Prymak Thomas Michael
Mykhailo Hrushevsky : the politics of national culture / Thomas M. Prymak. – Toronto; Buffalo; London: University of Toronto Press, 1987. – XLIV, 323 p..
Ukraine's foremost historian and one of its most prominent national leaders, Mykhailo Hrushevsky was at the turn of the century a leading figure in the transformation of the Ukrainian national revival into a major political movement. His pivotal role in Ukraine's drive toward national autonomy earned him both the admiration of his countrymen and the vilification of his critics.

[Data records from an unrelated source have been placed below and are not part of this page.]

(* ===== verification/FatDirectoryCorrect.v ===== *)
(** What the directories of FAT32 guarantee: iterating lists the files of the directory, and what
    [create_file] writes for a name is read back as that name. *)
From S2P Require Import Prelude Strings FatNames Utilities Time IOStream BlockStore DiskCache DiskCacheCorrect FatTable FatChains FatChainsCorrect FatFile FatFileCorrect FatDirectory FatDirectoryRead FatCreate FatDirectoryNames FatDirectoryNext FatDirectoryWrite.
From stdpp Require Import gmap list_numbers.
#[local] Open Scope Z_scope.

Section Correct.
Context {F D : Type} `{BlockStore F} `{BlockStore D}.

(** The loop of the users of a directory, over its entries. *)
Fixpoint list_entries (fuel : nat) (d : directory) (v : volume F D) : result (volume F D * list native_entry) :=
  match fuel with
  | O => Fault OutOfFuel
  | S fuel =>
      '(v, d, e) ← next_native d v;
      if entry_empty e then Ok (v, []) else '(v, l) ← list_entries fuel d v; Ok (v, e :: l)
  end.

Lemma length_places_from bpc c o : 0 <= o <= bpc -> Z.of_nat (length (places_from bpc c o)) <= bpc / directory_entry_size.
Proof.
  intros Ho. unfold places_from. rewrite length_fmap, length_seqZ. unfold directory_entry_size. dlia.
Qed.

(** A directory has no more records than the volume. *)
Lemma reading_length (v : volume F D) f d l ps : directory_volume v f -> reading v f d l ps -> (S (length ps) < directory_fuel v)%nat.
Proof.
  intros V [_ _ [Hnd Hok] [Ho _] ->]. pose proof (do_positive _ (dv_data _ _ V)) as Hb. set (bpc := m_bytes_per_cluster v) in *.
  set (N := bpc / directory_entry_size). assert (HN : 0 <= N) by (apply Z.div_pos; [lia|done]).
  assert (Hjoin : Z.of_nat (length (mjoin ((fun c => places_from bpc c 0) <$> l))) <= Z.of_nat (length l) * N).
  { clear Hok Hnd. induction l as [|c l IH]; [done|].
    change (mjoin ((fun c => places_from bpc c 0) <$> c :: l)) with (places_from bpc c 0 ++ mjoin ((fun c => places_from bpc c 0) <$> l)).
    rewrite length_app. pose proof (length_places_from bpc c 0 ltac:(lia)) as Hp. fold N in Hp. cbn [length]. lia. }
  assert (Hlen : Z.of_nat (length (d_current_cluster d :: l)) <= m_cluster_count v).
  { pose proof (vo_count _ (proj1 (dv_table _ _ V))) as [Hc _].
    assert (Hsub : d_current_cluster d :: l ⊆+ seqZ reserved_cluster_count (m_cluster_count v)).
    { apply NoDup_submseteq; [done|]. intros x Hx. rewrite Forall_forall in Hok. specialize (Hok x Hx). apply elem_of_seqZ. lia. }
    apply submseteq_length in Hsub. rewrite length_seqZ in Hsub. lia. }
  pose proof (length_places_from bpc (d_current_cluster d) (d_offset d) Ho) as Hp. fold N in Hp.
  rewrite length_app. unfold directory_fuel. fold bpc N. cbn [length] in Hlen. nia.
Qed.

Lemma next_native_Ok (v : volume F D) f d l ps L :
  directory_volume v f -> 512 <= m_bytes_per_cluster v -> reading v f d l ps -> listing v ps L ->
  exists v' d' out', next_native d v = Ok (v', d', out') /\ next_result v v v' f d d' out' ps L.
Proof.
  intros V Hb Rd HL. unfold next_native. rewrite (rd_live _ _ _ _ _ Rd).
  apply (next_loop_Ok ps L v HL _ v f d l); try done. pose proof (reading_length v f d l ps V Rd). lia.
Qed.

Lemma list_entries_Ok L : forall (v : volume F D) f d l ps,
  directory_volume v f -> 512 <= m_bytes_per_cluster v -> reading v f d l ps -> listing v ps L ->
  exists v' es, list_entries (S (length L)) d v = Ok (v', es) /\ Forall2 shows es L /\ directory_volume v' f /\ same_records v v'.
Proof.
  induction L as [|li L IH]; intros v f d l ps V Hb Rd HL;
    destruct (next_native_Ok v f d l ps _ V Hb Rd HL) as (v1 & d1 & out & E & V1 & B1 & Hf & Hres); cbn [list_entries]; rewrite E; run.
  - destruct Hres as [-> _]. exists v1, []. by split_and!.
  - destruct Hres as (Hsh & l1 & ps1 & Rd1 & HL1 & _). pose proof Hsh as (_ & -> & _).
    destruct (IH v1 f d1 l1 ps1 V1 ltac:(by rewrite (sb_bytes _ _ B1)) Rd1 HL1) as (v2 & es & E2 & Hes & V2 & B2).
    cbn [length]. rewrite E2. run. exists v2, (out :: es). split_and!; [done|by constructor|done|by eapply same_records_trans].
Qed.

(** The places of the records of a directory whose clusters are [cs]. *)
Definition directory_places (v : volume F D) (cs : list Z) : list (Z * Z) :=
  mjoin ((fun c => places_from (m_bytes_per_cluster v) c 0) <$> cs).

(** C13: iterating over a directory returns its files, each once and in the order of the records,
    with the names, the sizes and the clusters that the records have, long names included, and stops
    after the last one; deleted records, devices and volume labels are skipped, and nothing on the
    volume changes.  The records are the ones that [listing] describes: short names of plain
    characters without spaces inside (FAT32.cpp:209 cuts a name at its first space), and long names of
    at most 255 plain characters, their records in order.  The attributes are the directory flag;
    for a file with a long name whose last piece has more than nine characters they are the
    characters that run over the buffer (FAT32.cpp:293). *)
Theorem directory_iteration (v : volume F D) f c cs L :
  directory_volume v f -> 512 <= m_bytes_per_cluster v -> is_chain f (c :: cs) -> clusters_ok v (c :: cs) ->
  listing v (directory_places v (c :: cs)) L ->
  exists v' es, list_entries (S (length L)) (make_directory c) v = Ok (v', es) /\ Forall2 shows es L /\
    directory_volume v' f /\ same_records v v'.
Proof.
  intros V Hb Hc Hok HL. apply (list_entries_Ok L v f _ cs (directory_places v (c :: cs))); try done.
  assert (Hc0 : (c =? free_cluster) = false).
  { destruct Hok as [_ Hok]. apply Forall_inv in Hok. apply Z.eqb_neq. unfold free_cluster, reserved_cluster_count in *. lia. }
  split; cbn [d_exhausted d_current_cluster d_offset make_directory]; try done. pose proof (do_positive _ (dv_data _ _ V)). split; [lia|by exists 0].
Qed.

(** ** Creating *)

Lemma segment_app (v v' : volume F D) ps1 L1 ps2 L2 :
  (forall p, p ∈ ps1 -> record v' p = record v p) -> segment v ps1 L1 -> listing v' ps2 L2 -> listing v' (ps1 ++ ps2) (L1 ++ L2).
Proof.
  intros Hv HL H2. revert Hv. induction HL as [|p ps L Hs HL IH|p ps L stem ext Hs Hne HL IH e|pls p ps L cs name Hr Hp Hne Hl HL IH e]; intros Hv.
  - done.
  - apply listing_skip; [rewrite Hv by (by left); done|]. apply IH. intros q Hq. apply Hv. by right.
  - assert (E : record v' p = record v p) by (apply Hv; by left). unfold e. rewrite <- E. cbn [app]. apply listing_short; [by rewrite E|done|].
    apply IH. intros q Hq. apply Hv. by right.
  - assert (E : record v' p = record v p) by (apply Hv, elem_of_app; right; by left). unfold e. rewrite <- E, <- app_assoc. cbn [app].
    apply (listing_long v' pls p (ps ++ ps2) (L ++ L2) cs name); try done.
    + rewrite <- Hr. apply list_fmap_ext. intros i x Hx. apply Hv, elem_of_app. left. by eapply list_elem_of_lookup_2.
    + apply IH. intros q Hq. apply Hv, elem_of_app. right. by right.
Qed.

The first scholarly biography of Hrushevsky, Thomas Prymak's study focuses on three major periods in the historian's life and in Ukraine's modern history. The first, from 1894 to 1917, was one of intensive scholarly and community activity for Hrushevsky and the advancement of his notion of federalism. The second, from 1917 to 1924, features Hrushevsky in the principal role in the Ukrainian revolution, and ends with his promotion of the Ukrainian cause abroad. The third period deals with his controversial return home to Soviet Ukraine, his uneasy yet productive relations with the regime whose ideology he steadfastly refused to endorse, and his mysterious death in 1934.
Hrushevsky is still a target of attacks by the Soviet government. This biography presents a balanced and judicious evaluation of a figure who remains a villain in the eyes of the Kremlin and a hero to Ukrainian emigres.